TASK TO CARRY OUT: Beginning at the line that contains "else flat_map (λ v, emit", transcribe every line up to the last one in the material below. Include no other lines.

=====

Definition checkTemplateRows : list Diagnostic :=
  let base := length (dTemplateOpStarts d) in
  if negb (bool_decide (length (dTemplateOpCounts d) = base ∧ length (dTemplateLiteralStarts d) = base ∧ length (dTemplateMaxBytes d) = base ∧
                        length (dTemplateContexts d) = base ∧ length (dTemplateOps d) = length (dTemplateArgs d))) then []
  else flat_map checkTemplateRow (seq 0 (safeMin [length (dTemplateOpStarts d); length (dTemplateOpCounts d); length (dTemplateLiteralStarts d);
                                                  length (dTemplateMaxBytes d); length (dTemplateContexts d)])).

Definition explanationRows : nat :=
  safeMin [length (dExplanationRationaleIDs d); length (dExplanationUncertaintyStarts d); length (dExplanationUncertaintyCounts d)].

Definition checkExplanationRow (i : nat) : list Diagnostic :=
  let row := rowID i in
  let templateMax := zlen (dTemplateOpStarts d) in
  let rationale := dExplanationRationaleIDs d !!! i in
  let start := dExplanationUncertaintyStarts d !!! i in
  let count := dExplanationUncertaintyCounts d !!! i in
  emit (negb (rationale =? 0) && (templateMax <? rationale)) (diag CodeInvalidExplanation TableExplanation ▷ onMember MemberRationale ▷ onRow row) ++
  if (MaxUncertainty <? count) || negb (validRange start count (zlen (dExplanationUncertaintyIDs d))) then
    [diag CodeInvalidCSRRange TableExplanation ▷ onMember MemberUncertainty ▷ onRow row]
  else flat_map (λ id, emit (negb (id =? 0) && (templateMax <? id))
                         (diag CodeInvalidExplanation TableExplanation ▷ onMember MemberUncertainty ▷ onRow row))
         (csr (dExplanationUncertaintyIDs d) start count).

Definition checkExplanationRows : list Diagnostic :=
  flat_map (λ i, emit (negb (inTable (dAssumptionTemplateIDs d !!! i) (zlen (dTemplateOpStarts d))))
                   (diag CodeInvalidTemplate TableDocument ▷ onMember MemberAssumptions ▷ onRow (rowID i)))
    (seq 0 (length (dAssumptionTemplateIDs d))) ++
  flat_map checkExplanationRow (seq 0 explanationRows).

(** ** Structure: payload tables *)

Definition checkValueRow (i : nat) : list Diagnostic :=
  let kind := dValueKinds d !!! i in
  if negb (literalKind kind) then [diag CodeInvalidValue TableValue ▷ onRow (rowID i) ▷ onValue (rowID i)]
  else emit (negb (valueRefValid kind (dValueRefs d !!! i))) (diag CodeInvalidPayloadRef TableValue ▷ onRow (rowID i) ▷ onValue (rowID i)).

Definition checkValueRows : list Diagnostic := flat_map checkValueRow (seq 0 (min (length (dValueKinds d)) (length (dValueRefs d)))).

Definition compareRows : nat :=
  safeMin [length (dCompareFields d); length (dCompareOps d); length (dCompareValues d); length (dCompareListStarts d); length (dCompareListCounts d)].

Definition checkCompareRow (i : nat) : list Diagnostic :=
  let row := rowID i in
  let field := dCompareFields d !!! i in
  let value := dCompareValues d !!! i in
  let start := dCompareListStarts d !!! i in
  let count := dCompareListCounts d !!! i in
  emit (negb (inTable field (zlen (names fields)))) (diag CodeInvalidField TableCompare ▷ onRow row ▷ onField field) ++
  emit (negb (value =? 0) && (zlen (dValueKinds d) <? value)) (diag CodeInvalidValue TableCompare ▷ onRow row ▷ onValue value) ++
  if negb (validRange start count (zlen (dListValueIDs d))) then [diag CodeInvalidCSRRange TableCompare ▷ onRow row]
  else flat_map (λ v, emit (negb (inTable v (zlen (dValueKinds d)))) (diag CodeInvalidValue TableCompare ▷ onRow row ▷ onValue v))
         (csr (dListValueIDs d) start count).

Definition checkCompareRows : list Diagnostic := flat_map checkCompareRow (seq 0 compareRows).

Definition groupRows : nat := min (length (dGroupChildStarts d)) (length (dGroupChildCounts d)).

Definition checkGroupRow (i : nat) : list Diagnostic :=
  let row := rowID i in
  let start := dGroupChildStarts d !!! i in
  let count := dGroupChildCounts d !!! i in
  if negb (validRange start count (zlen (dChildNodeIDs d))) then [diag CodeInvalidCSRRange TableGroup ▷ onRow row]
  else flat_map (λ child, emit (negb (inTable child nodeMax)) (diag CodeInvalidNodeReference TableGroup ▷ onRow row ▷ onNode child))
         (csr (dChildNodeIDs d) start count).

Definition checkGroupRows : list Diagnostic := flat_map checkGroupRow (seq 0 groupRows).

Definition checkNotRows : list Diagnostic :=
  flat_map (λ i, emit (negb (inTable (dNotChildren d !!! i) nodeMax))
                   (diag CodeInvalidNodeReference TableNot ▷ onRow (rowID i) ▷ onNode (dNotChildren d !!! i))) (seq 0 (length (dNotChildren d))).

(** An optional qualifier column of an evidence row. *)
Definition qualifierAt (col : list Z) (i : nat) : Z := if (i <? length col)%nat then col !!! i else 0.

=====

FINAL ANSWER:
  else flat_map (λ v, emit (negb (inTable v (zlen (dValueKinds d)))) (diag CodeInvalidValue TableCompare ▷ onRow row ▷ onValue v))
         (csr (dListValueIDs d) start count).

Definition checkCompareRows : list Diagnostic := flat_map checkCompareRow (seq 0 compareRows).

Definition groupRows : nat := min (length (dGroupChildStarts d)) (length (dGroupChildCounts d)).

Definition checkGroupRow (i : nat) : list Diagnostic :=
  let row := rowID i in
  let start := dGroupChildStarts d !!! i in
  let count := dGroupChildCounts d !!! i in
  if negb (validRange start count (zlen (dChildNodeIDs d))) then [diag CodeInvalidCSRRange TableGroup ▷ onRow row]
  else flat_map (λ child, emit (negb (inTable child nodeMax)) (diag CodeInvalidNodeReference TableGroup ▷ onRow row ▷ onNode child))
         (csr (dChildNodeIDs d) start count).

Definition checkGroupRows : list Diagnostic := flat_map checkGroupRow (seq 0 groupRows).

Definition checkNotRows : list Diagnostic :=
  flat_map (λ i, emit (negb (inTable (dNotChildren d !!! i) nodeMax))
                   (diag CodeInvalidNodeReference TableNot ▷ onRow (rowID i) ▷ onNode (dNotChildren d !!! i))) (seq 0 (length (dNotChildren d))).

(** An optional qualifier column of an evidence row. *)
Definition qualifierAt (col : list Z) (i : nat) : Z := if (i <? length col)%nat then col !!! i else 0.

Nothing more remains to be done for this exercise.